Time Out on “Time Outs”
I have been thinking about "Time Outs" lately, and wondering whether or not they are an effective way to discipline a child. First of all, I don`t like the word `discipline` and I definitely don`t enjoy the word `punishment` – As parents our role is not to `discipline` our children, it is our job to teach them appropriate boundaries, empathy, pro-social behaviour and many other important life skills.

I am not really sure how long parents (and teachers for that matter) have been using `time outs`, but they certainly became very popular with the help of Super Nanny.

For those of you who are unfamiliar with Super Nanny, or just need a refresher – here is a clip:

After watching that clip – I am sure that anyone would be on board with giving those children time outs.
I used to get right into watching Super Nanny – I would get excited to see how `bad` the children were and how Super Nanny was going to deal with them. It always seemed to take a while, but eventually she would break them down and they would become much more manageable and obedient.

As an Early Childhood Educator, I never worked at a Childcare Centre that allowed Time Outs so I didn`t really have much experience with implementing them. I assumed that they were a good way of dealing with problematic behaviours – and that someday I would use them as a parent or teacher.

Then I became a mom…and have since read many different viewpoints when it comes to using time outs –when to use them, how to use them…are they harmful?

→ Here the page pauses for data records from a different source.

(** * autodiff: dual numbers, derivative extraction and the Newton solver

    A shallow embedding of [autodiff/core.py] (the functions [val] and [d],
    the class [Num] and its subclass [Var]) and of [autodiff/tools.py] (the
    class [Result], the counter wrapper [prepare] and the solver [newton]).

    Python is dynamically typed; the embedding fixes this universe of
    objects:
    - a _scalar_ is an instance of [float], [int] or [np.ndarray], the three
      classes [val] accepts next to [Num].  The arithmetic of scalars is
      Python's, not the repository's: it is an interface ([PyNumber]) whose
      operations may raise, with one instance below, the built-in [int] and
      [float] (binary64), in which the power of floats, computed by the C
      library, is a parameter;
    - a [Num] holds two scalars (nested dual numbers are left out);
    - every other object that is not callable is a [VOther];
    - a callable takes an object and returns an object or raises. *)

From Stdlib Require Import ZArith Floats Lia Bool.
From stdpp Require Import base option gmap strings sorting.
From Equations Require Import Equations.

Local Open Scope Z_scope.

(** ** Exceptions and results *)

(** The exception classes that the embedded code or the built-in numbers can
    raise.  [ValueError] is what [val] raises, with the message
    ["Cannot convert %s to value!"]; [Exception cls] stands for any other
    class, such as one raised by a user function. *)
Inductive exn : Type :=
| ValueError
| TypeError
| AttributeError
| KeyError
| ZeroDivisionError
| OverflowError
| UnboundLocalError
| RecursionError
| Exception (cls : string).

(** The outcome of evaluating an expression: a value, or a raised
    exception that unwinds to the caller. *)
Inductive res (A : Type) : Type :=
| Ok (a : A)
| Raise (e : exn).
Arguments Ok {A} a.
Arguments Raise {A} e.

#[global] Instance res_ret : MRet res := fun _ a => Ok a.
#[global] Instance res_bind : MBind res := fun _ _ k m =>
  match m with
  | Ok a => k a
  | Raise e => Raise e
  end.
#[global] Instance res_fmap : FMap res := fun _ _ g m =>
  match m with
  | Ok a => Ok (g a)
  | Raise e => Raise e
  end.

Definition returns {A} (m : res A) : Prop := ∃ a, m = Ok a.

(** ** The numbers of the platform *)

(** Python's operators on scalars.  [num_eq x y] and [num_lt x y] are the
    truth values of [x == y] and [x < y] as an [if] tests them (for an
    array with several elements that test raises). *)
Class PyNumber (scalar : Type) : Type := {
  py_int : Z → scalar;
  py_float : float → scalar;
  num_add : scalar → scalar → res scalar;
  num_sub : scalar → scalar → res scalar;
  num_mul : scalar → scalar → res scalar;
  num_truediv : scalar → scalar → res scalar;
  num_pow : scalar → scalar → res scalar;
  num_neg : scalar → res scalar;
  num_abs : scalar → res scalar;
  num_eq : scalar → scalar → res bool;
  num_lt : scalar → scalar → res bool
}.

Do they even work?
As some of you may know from reading my other blog entries, I have one child – a daughter named Finley. She is now 22 months old and technically getting to the age where time outs start to be given ( Around 2 years old – although I read that you can give them to children as young as 1 year old. )

For those of you that don`t know , time outs are given to children when they are behaving in a way that is unacceptable to you as a parent. They are placed somewhere on their own (usually on a chair or a mat) and told that they need to stay there. A time out lasts for 1 minute for every year that your child is old (2 years old = 2 minutes etc…). Once your child is done their time out – they are usually asked to apologize for what they have done and can then go back to playing.

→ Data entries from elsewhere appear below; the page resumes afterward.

Lemma backend_events_vtraag a adj :
  flavor a = "vtraag" ->
  backend_events a adj
  = (if directed a then [] else [LogM MsgUndirected]) ++
    [LogInfo MsgUsingLouvainPackage; SetRngSeed (random_state a);
     FindPartition (graph_of a adj)
       (default RBConfigurationVertexPartition (partition_type a)) (kwargs_of a adj)].
Proof.
  intros Hf. unfold backend_events. rewrite (directed_of_vtraag a Hf), Hf.
  by rewrite bool_decide_true.
Qed.

(** The one call into a library that the dispatch makes. *)
Lemma backend_events_call a adj e :
  e ∈ backend_events a adj -> is_backend_call e = true ->
  (flavor a = "vtraag" /\
   e = FindPartition (graph_of a adj)
         (default RBConfigurationVertexPartition (partition_type a)) (kwargs_of a adj)) \/
  (flavor a = "igraph" /\ e = CommunityMultilevel (graph_of a adj) (weights_of a adj)) \/
  (flavor a = "taynaud" /\ e = BestPartition (NxGraph adj)).
Proof.
  unfold backend_events. intros Hin Hcall.
  case_bool_decide as Hv.
  { left. split; [done|]. destruct (directed_of a); cbn [app] in Hin;
      elem_cases Hin; subst; done. }
  case_bool_decide as Hi.
  { right. left. split; [done|].
    destruct (is_None (resolution a)), (directed_of a); cbn [app] in Hin;
      elem_cases Hin; subst; done. }
  case_bool_decide as Ht; [|by apply elem_of_nil in Hin].
  right. right. split; [done|]. elem_cases Hin. done.
Qed.

(** X5: the graph handed to a backend is built from the adjacency matrix
    left by the validation (sliced when a restriction is active).  With
    ['igraph'] it is always undirected, whatever [directed] says, and the
    weights are those of the graph exactly when [use_weights] is set; with
    ['vtraag'] it is directed as [directed] says. *)
Theorem backend_graph (a : args) (c c' : AnnData) ev r :
  louvain a c = (c', ev, r) ->
  (forall g w, CommunityMultilevel g w ∈ ev ->
     flavor a = "igraph" /\ ig_directed g = false /\
     w = (if use_weights a then Some (es_weight g) else None) /\
     exists restriction, validated a c = inr (restriction, ig_adjacency g)) /\
  (forall g pt kw, FindPartition g pt kw ∈ ev ->
     flavor a = "vtraag" /\ ig_directed g = directed a /\
     exists restriction, validated a c = inr (restriction, ig_adjacency g)).
Proof.
  intros Hrun. split.
  - intros g w Hin.
    destruct (louvain_event_in _ _ _ _ _ _ Hrun Hin)
      as [? | [(restriction & adj & Hval & Hbe) | [? | (? & ? & ?)]]]; try done.
    destruct (backend_events_call _ _ _ Hbe eq_refl)
      as [[_ ?] | [[Hf [= -> ->]] | [_ ?]]]; try done.
    split; [done|]. unfold weights_of, graph_of, get_igraph_from_adjacency.
    cbn [ig_directed ig_adjacency]. rewrite (directed_of_igraph a Hf). eauto.
  - intros g pt kw Hin.
    destruct (louvain_event_in _ _ _ _ _ _ Hrun Hin)
      as [? | [(restriction & adj & Hval & Hbe) | [? | (? & ? & ?)]]]; try done.
    destruct (backend_events_call _ _ _ Hbe eq_refl)
      as [[Hf [= -> _ _]] | [[_ ?] | [_ ?]]]; try done.
    split; [done|]. unfold graph_of, get_igraph_from_adjacency.
    cbn [ig_directed ig_adjacency]. rewrite (directed_of_vtraag a Hf). eauto.
Qed.

(** X6: what [louvain.find_partition] receives.  The partition type is the
    one asked for, [RBConfigurationVertexPartition] by default; a given
    [resolution] is passed as ['resolution_parameter'] and replaces an entry
    of that name in [partition_kwargs]; ['weights'] is set exactly when
    [use_weights] is; every other keyword argument is passed on unchanged;
    and the seed is set to [random_state] just before the call. *)
Theorem find_partition_arguments (a : args) (c c' : AnnData) ev r g pt kw :
  louvain a c = (c', ev, r) ->
  FindPartition g pt kw ∈ ev ->
  pt = default RBConfigurationVertexPartition (partition_type a) /\
  kw !! "resolution_parameter"
  = match resolution a with
    | Some q => Some (KwFloat q)
    | None => default ∅ (partition_kwargs a) !! "resolution_parameter"
    end /\
  kw !! "weights"
  = (if use_weights a then Some (KwArray (es_weight g))
     else default ∅ (partition_kwargs a) !! "weights") /\
  (forall k, k <> "resolution_parameter" -> k <> "weights" ->
             kw !! k = default ∅ (partition_kwargs a) !! k) /\
  exists pre post, ev = pre ++ SetRngSeed (random_state a) :: FindPartition g pt kw :: post.
Proof.
  intros Hrun Hin.
  destruct (louvain_event_in _ _ _ _ _ _ Hrun Hin)
    as [? | [(restriction & adj & Hval & Hbe) | [? | (? & ? & ?)]]]; try done.
  destruct (backend_events_call _ _ _ Hbe eq_refl)
    as [[Hf [= -> -> ->]] | [[_ ?] | [_ ?]]]; try done.
  split; [done|]. unfold kwargs_of, weights_of.
  split; [|split; [|split]].
  - destruct (use_weights a); [rewrite lookup_insert_ne by done|];
      destruct (resolution a); by rewrite ?lookup_insert_eq.
  - destruct (use_weights a); [by rewrite lookup_insert_eq|].
    destruct (resolution a); [by rewrite lookup_insert_ne|done].
  - intros k Hk1 Hk2.
    destruct (use_weights a); [rewrite lookup_insert_ne by done|];
      destruct (resolution a); by rewrite ?lookup_insert_ne.
  - apply louvain_events in Hrun
      as [[-> _] | (restriction' & adj' & Hval' & Hev)].
    { by apply list_elem_of_singleton in Hin. }
    rewrite Hval in Hval'. injection Hval' as <- <-.
    rewrite (backend_events_vtraag a adj Hf) in Hev.
    destruct Hev as [[-> _] | (n & key & out & -> & _)].
    + exists (LogInfo MsgRunning :: (if directed a then [] else [LogM MsgUndirected]) ++
              [LogInfo MsgUsingLouvainPackage]), [].
      by destruct (directed a).
    + exists (LogInfo MsgRunning :: (if directed a then [] else [LogM MsgUndirected]) ++
              [LogInfo MsgUsingLouvainPackage]),
             [LogInfo MsgFinished; LogHint (MsgFound n key)].
      by destruct (directed a).
Qed.

Lemma backend_calls_app ev1 ev2 :
  backend_calls (ev1 ++ ev2) = backend_calls ev1 + backend_calls ev2.
Proof. unfold backend_calls. by rewrite filter_app, length_app. Qed.

Lemma backend_calls_cons e ev :
  backend_calls (e :: ev) = (if is_backend_call e then 1 else 0) + backend_calls ev.
Proof.
  unfold backend_calls. rewrite filter_cons.
  destruct (is_backend_call e); by case_decide.
Qed.

Lemma backend_calls_nil : backend_calls [] = 0.
Proof. done. Qed.

Ltac count_calls :=
  repeat first [rewrite backend_calls_app | rewrite backend_calls_cons
               | rewrite backend_calls_nil];
  cbn [is_backend_call Nat.add].

Lemma backend_calls_events a adj :
  (known_flavor (flavor a) -> backend_calls (backend_events a adj) = 1) /\
  backend_calls (backend_events a adj) <= 1.
Proof.
  unfold backend_events, known_flavor.
  case_bool_decide as Hv.
  { destruct (directed_of a); count_calls; auto. }
  case_bool_decide as Hi.
  { destruct (is_None (resolution a)), (directed_of a); count_calls; auto. }
  case_bool_decide as Ht; count_calls; [auto|]. split; [tauto | lia].
Qed.

(** X7: a run calls a clustering library at most once; a call that
    completes has called one exactly once; a call that the validation stops
    has called none. *)
Theorem backend_called_once (a : args) (c c' : AnnData) ev r :
  louvain a c = (c', ev, r) ->
  backend_calls ev <= 1 /\
  (forall out, r = inr out -> backend_calls ev = 1) /\
  (forall e, validated a c = inl e -> backend_calls ev = 0).
Proof.
  intros Hrun.
  destruct (louvain_events _ _ _ _ _ Hrun)
    as [[-> (e & _ & ->)] | (restriction & adj & Hval & Hev)].
  { count_calls. split; [lia | done]. }
  split; [|split].
  - pose proof (proj2 (backend_calls_events a adj)).
    destruct Hev as [[-> _] | (n & key & out & -> & _)]; count_calls; lia.
  - intros out ->.
    apply louvain_success in Hrun
      as (restriction' & adj' & groups & key & col & Hval' & Hg & _ & _ & -> & _).
    rewrite Hval in Hval'. injection Hval' as <- <-.
    count_calls.
    rewrite (proj1 (backend_calls_events a adj)); [done|].
    destruct (decide (known_flavor (flavor a))) as [|Hf]; [done|].
    destruct (backend_unknown_flavor a adj Hf) as [_ Hbad]. congruence.
  - intros e He. congruence.
Qed.

(** X8: the only warning that a run logs is the one about [resolution],
    and only with [flavor='igraph'] and a resolution that is not [None]. *)
Theorem warning_only_for_igraph_resolution (a : args) (c c' : AnnData) ev r m :
  louvain a c = (c', ev, r) ->
  LogWarn m ∈ ev ->
  m = MsgResolutionNoEffect /\ flavor a = "igraph" /\ resolution a <> None.
Proof.
  intros Hrun Hin.
  destruct (louvain_event_in _ _ _ _ _ _ Hrun Hin)
    as [? | [(restriction & adj & Hval & Hbe) | [? | (? & ? & ?)]]]; try done.
  revert Hbe. unfold backend_events.
  case_bool_decide as Hv.
  { intros Hbe. destruct (directed_of a); cbn [app] in Hbe; elem_cases Hbe. }
  case_bool_decide as Hi.
  { intros Hbe. destruct (resolution a) as [q|]; cbn [is_None] in Hbe;
      destruct (directed_of a); cbn [app] in Hbe; elem_cases Hbe.
    all: injection Hbe as ->; done. }
  case_bool_decide; intros Hbe; elem_cases Hbe.
Qed.

End DispatchProperties.

Lemma run_eta {A B C} (x : A * B * C) : x = (fst (fst x), snd (fst x), snd x).
Proof. by destruct x as [[? ?] ?]. Qed.

Lemma backend_graph_witness :
  (forall g w,
     CommunityMultilevel g w ∈ snd (fst (run_toy igraph_args toy_adata)) ->
     flavor igraph_args = "igraph" /\ ig_directed g = false /\
     w = (if use_weights igraph_args then Some (@es_weight toy_backends g) else None) /\
     exists restriction, validated igraph_args toy_adata = inr (restriction, ig_adjacency g)) /\
  (forall g pt kw,
     FindPartition g pt kw ∈ snd (fst (run_toy igraph_args toy_adata)) ->
     flavor igraph_args = "vtraag" /\ ig_directed g = directed igraph_args /\
     exists restriction, validated igraph_args toy_adata = inr (restriction, ig_adjacency g)).
Proof.
  apply (@backend_graph toy_backends igraph_args toy_adata
           (fst (fst (run_toy igraph_args toy_adata)))
           (snd (fst (run_toy igraph_args toy_adata)))
           (snd (run_toy igraph_args toy_adata))).
  apply run_eta.
Defined.

Lemma find_partition_arguments_witness :
  let a := with_resolution (Some (1 # 2)) default_args in
  let g := get_igraph_from_adjacency (ones 5) true in
  let kw : gmap string kwarg := {[ "resolution_parameter" := KwFloat (1 # 2) ]} in
  RBConfigurationVertexPartition
  = default RBConfigurationVertexPartition (partition_type a) /\
  kw !! "resolution_parameter"
  = match resolution a with
    | Some q => Some (KwFloat q)
    | None => default ∅ (partition_kwargs a) !! "resolution_parameter"
    end /\
  kw !! "weights"
  = (if use_weights a then Some (KwArray (@es_weight toy_backends g))
     else default ∅ (partition_kwargs a) !! "weights") /\
  (forall k, k <> "resolution_parameter" -> k <> "weights" ->
             kw !! k = default ∅ (partition_kwargs a) !! k) /\
  exists pre post,
    snd (fst (run_toy a toy_adata))
    = pre ++ SetRngSeed (random_state a)
          :: FindPartition g RBConfigurationVertexPartition kw :: post.
Proof.
  intros a g kw.
  apply (@find_partition_arguments toy_backends a toy_adata
           (fst (fst (run_toy a toy_adata))) (snd (fst (run_toy a toy_adata)))
           (snd (run_toy a toy_adata)) g RBConfigurationVertexPartition kw).
  - apply run_eta.
  - vm_compute. in_list.
Defined.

It sounds relatively harmless…doesn’t it?

Then I thought about it - often children are placed on time outs because they are having a difficult time dealing with their emotions…usually anger, frustration, disappointment or sadness. Then, while they are at their most vulnerable – we stick them on a chair and force them to deal with that very difficult emotion on their own. What are we really teaching them in that moment? That they are alone in dealing with hard feelings – that “bad” behaviour will find you isolated and removed from everyone else.

Some parents out there might be thinking, yes – when a child is behaving “badly” they should be isolated or “punished”. Don’t get me wrong. I am not saying that it is okay for children to behave in ways that are unacceptable – what I am saying is that they shouldn’t be left alone to figure out why they feel what they feel.

Here is an interesting article about why time outs could be harmful to your child:

There were a few things that stood out for me about this article:
1)      “The child loses face and has plenty of time to sit around fantasizing revenge.  (Did you really think she was resolving to be a better person?)” (#4 on the list)

·         This made me laugh…the idea of my sweet little daughter plotting her revenge. I could actually see her doing that.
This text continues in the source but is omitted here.